The palace became the abode of Sultan Azlan Muhibbuddin Shah (1984–2014).

==Architecture==
The design of the palace combines colonial European architecture with the pointed arches and onion-shaped domes of the Middle East and Central Asia. The building is rectangular in shape and faces the sunrise and the river. The roof is designed with one main dome in the centre and four subsidiary domes, one on each of the palace.

The palace is three storeys high. The ground floor houses:
- The Royal Dining Room
- Two Audience Halls
- Reception Area
- The Royal Rest Chambers
- Ladies' Cloak Room
- Aide-de-Camp's Office
- Music Hall
- Royal Council Chamber.

On the first floor are located the Princesses' bedrooms, two guest rooms and the Sultan's suite; while the second floor houses of the Princesses' bedrooms and another guest room.

Above the second floor and under the main dome is a minaret. Here the hall measures 9.8 square meters and is used by the royal family as a family hall.

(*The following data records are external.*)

Definition handleUpload (env : Env) (selectedFile : option File.t)
    : Eff State unit :=
  match selectedFile with
  | None => ret tt
  | Some selectedFile =>
      if negb (Js.includes acceptedFileTypes (File.type selectedFile)) then
        emit (alert msg_invalid_format)
      else if (MAX_FILE_SIZE_BYTES <? File.size selectedFile)%N then
        emit (alert msg_too_large)
      else
        setIsUploading true ;;
        try_catch_finally
          (dataUrl <- await (fileToDataURL selectedFile)
                            (reply_fileToDataURL env selectedFile) ;;
           let data :=
             {| NewDoc.displayName := File.name selectedFile;
                NewDoc.dataUrl := dataUrl;
                NewDoc.size := File.size selectedFile;
                NewDoc.type := File.type selectedFile;
                NewDoc.createdAt := serverTimestamp |} in
           _ <- await (addDoc data) (reply_addDoc env data) ;;
           fetchFiles env)
          (fun error =>
             emit (console_error
                     [Js.lit "Error uploading file to Firestore:"; error]) ;;
             emit (alert msg_upload_error))
          (setIsUploading false)
  end.

(** [handleDrop], given [e.dataTransfer.files]. *)
Definition handleDrop (env : Env) (dropped : list File.t) : Eff State unit :=
  setIsDragging false ;;
  match dropped with
  | first :: _ => handleUpload env (Some first)
  | [] => ret tt
  end.

(** [handleFileSelect], given [e.target.files]. *)
Definition handleFileSelect (env : Env) (chosen : list File.t)
    : Eff State unit :=
  match chosen with
  | first :: _ => handleUpload env (Some first)
  | [] => ret tt
  end.

Definition handleDelete (env : Env) (fileToDelete : UploadedFile.t)
    : Eff State unit :=
  let question :=
      msg_confirm_delete (UploadedFile.displayName fileToDelete) in
  confirmed <- (emit (window_confirm question) ;;
                ret (reply_confirm env question)) ;;
  if negb confirmed then ret tt
  else
    try_catch
      (await (deleteDoc (UploadedFile.id fileToDelete))
             (reply_deleteDoc env (UploadedFile.id fileToDelete)) ;;
       setFiles (filter (fun f =>
         negb (Js.eqb (UploadedFile.id f) (UploadedFile.id fileToDelete)))))
      (fun error =>
         emit (console_error [Js.lit "Error deleting file:"; error]) ;;
         emit (alert msg_delete_error)).

Definition handleEdit (file : UploadedFile.t) : Eff State unit :=
  setEditingFile (Some file) ;;
  setNewDisplayName (UploadedFile.displayName file).

(** The rename rule of [setFiles] in [handleSaveEdit]. *)
Definition rename (target : jsstring) (n : jsstring)
    (fs : list UploadedFile.t) : list UploadedFile.t :=
  map (fun f =>
         if Js.eqb (UploadedFile.id f) target
         then UploadedFile.with_displayName f n
         else f) fs.

(** [handleSaveEdit] reads [editingFile] and [newDisplayName] of the render
    it was created in. *)
Definition handleSaveEdit (env : Env) : Eff State unit :=
  st <- get ;;
  match editingFile st with
  | Some editing =>
      if negb (Js.eqb (Js.trim (newDisplayName st)) []) then
        try_catch_finally
          (await (updateDoc (UploadedFile.id editing)
                            (Js.trim (newDisplayName st)))
                 (reply_updateDoc env (UploadedFile.id editing)
                                  (Js.trim (newDisplayName st))) ;;
           setFiles (rename (UploadedFile.id editing)
                            (Js.trim (newDisplayName st))))
          (fun error =>
             emit (console_error
                     [Js.lit "Error updating file name:"; error]) ;;
             emit (alert msg_rename_error))
          (setEditingFile None ;;
           setNewDisplayName [])
      else ret tt
  | None => ret tt
  end.

Definition handleCancelEdit : Eff State unit :=
  setEditingFile None ;;
  setNewDisplayName [].

(** The keys the rename input reacts to. *)
Inductive Key := Enter | Escape | OtherKey.

Definition onKeyDown (env : Env) (k : Key) : Eff State unit :=
  (match k with Enter => handleSaveEdit env | _ => ret tt end) ;;
  (match k with Escape => handleCancelEdit | _ => ret tt end).

Definition onBlur (env : Env) : Eff State unit := handleSaveEdit env.

(** The label of a row's copy button: 161 is the inverted exclamation
    mark. *)
Definition copied_label : jsstring := [161%N] ++ Js.lit "Copiado!".

Definition copy_button_label (st : State) (file : UploadedFile.t)
    : jsstring :=
  if Js.opt_eqb (copiedUrlId st) (UploadedFile.id file)
  then copied_label
  else Js.lit "Copiar URL".

(** Whether a row shows the copied indicator. *)
Definition shows_copied (st : State) (file : UploadedFile.t) : bool :=
  Js.opt_eqb (copiedUrlId st) (UploadedFile.id file).

(** *** The copy-link action and its timer *)

(** The one callback the source hands to [setTimeout]:
    [() => setCopiedUrlId(null)]. *)
Inductive Callback := clear_copied.

Definition call (cb : Callback) (st : State) : State :=
  match cb with
  | clear_copied => updCopiedUrlId None st
  end.

(** The page around the component: a clock in milliseconds and the pending
    callbacks of [setTimeout], earliest first.  The source never calls
    [clearTimeout]: the queue only loses a timer when it fires. *)
Record Page := {
  now : Z;
  ui : State;
  timers : list (Z * Callback) }.

(** Queue a callback; among equal due times the earlier call fires first. *)
Fixpoint schedule (due : Z) (cb : Callback) (q : list (Z * Callback))
    : list (Z * Callback) :=
  match q with
  | [] => [(due, cb)]
  | entry :: rest =>
      if (due <? fst entry)%Z then (due, cb) :: q
      else entry :: schedule due cb rest
  end.

Definition setTimeout (cb : Callback) (ms : Z) : Eff Page unit :=
  modify (fun p =>
    {| now := now p; ui := ui p;
       timers := schedule (now p + ms) cb (timers p) |}).

Definition setCopiedUrlId (v : option jsstring) : Eff Page unit :=
  modify (fun p =>
    {| now := now p; ui := updCopiedUrlId v (ui p); timers := timers p |}).

(** [handleCopyUrl]: only the fulfilment of [writeText] has a callback. *)
Definition handleCopyUrl (env : Env) (origin pathname : jsstring)
    (file : UploadedFile.t) : Eff Page unit :=
  let urlToCopy :=
      origin ++ pathname ++ Js.lit "#/view/" ++ UploadedFile.id file in
  written <- request (clipboard_writeText urlToCopy)
                     (reply_writeText env urlToCopy) ;;
  match written with
  | Fulfilled _ =>
      setCopiedUrlId (Some (UploadedFile.id file)) ;;
      setTimeout clear_copied 2000
  | Rejected _ => ret tt
  end.

(** The timers due by [t] fire in queue order. *)
Fixpoint fire (t : Z) (q : list (Z * Callback)) (st : State)
    : State * list (Z * Callback) :=
  match q with
  | [] => (st, [])
  | entry :: rest =>
      if (fst entry <=? t)%Z then fire t rest (call (snd entry) st)
      else (st, q)
  end.

(** Time passes until [t] with no user action. *)
Definition advance (t : Z) (p : Page) : Page :=
  let '(st, q) := fire t (timers p) (ui p) in
  {| now := Z.max (now p) t; ui := st; timers := q |}.

(** A click on a row's copy button whose clipboard write succeeds. *)
Definition copy (file : UploadedFile.t) (p : Page) : Page :=
  fst (run (handleCopyUrl env_online [] [] file) p).

(** The two validation checks of [handleUpload], in its order. *)
Definition type_accepted (f : File.t) : bool :=
  Js.includes acceptedFileTypes (File.type f).

Definition size_accepted (f : File.t) : bool :=
  negb (MAX_FILE_SIZE_BYTES <? File.size f)%N.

In 1984, Istana Iskandariah was extended towards the rear by an additional 11,468 square meters, at the same level as the main palace and is connected to it by a covered bridge at the first floor level. The architecture of the extension is similar to that of the main palace so that it appears as if it were one building constructed at the same time.

The extension which measures 99 meters by 38.7 meters is rectangular in shape with one main dome and four smaller ones, one at each corner. As is seen now, the palace has two main domes and eight smaller ones located at each corner of the palace.

The ground floor of the extension is the garage for the royal cars, the first floor is the new Banquet Hall, while the second floor is the new Throne Room (Balairong Seri). The Throne Room and Banquet Hall are decorated with carvings of Bunga Kelumpang.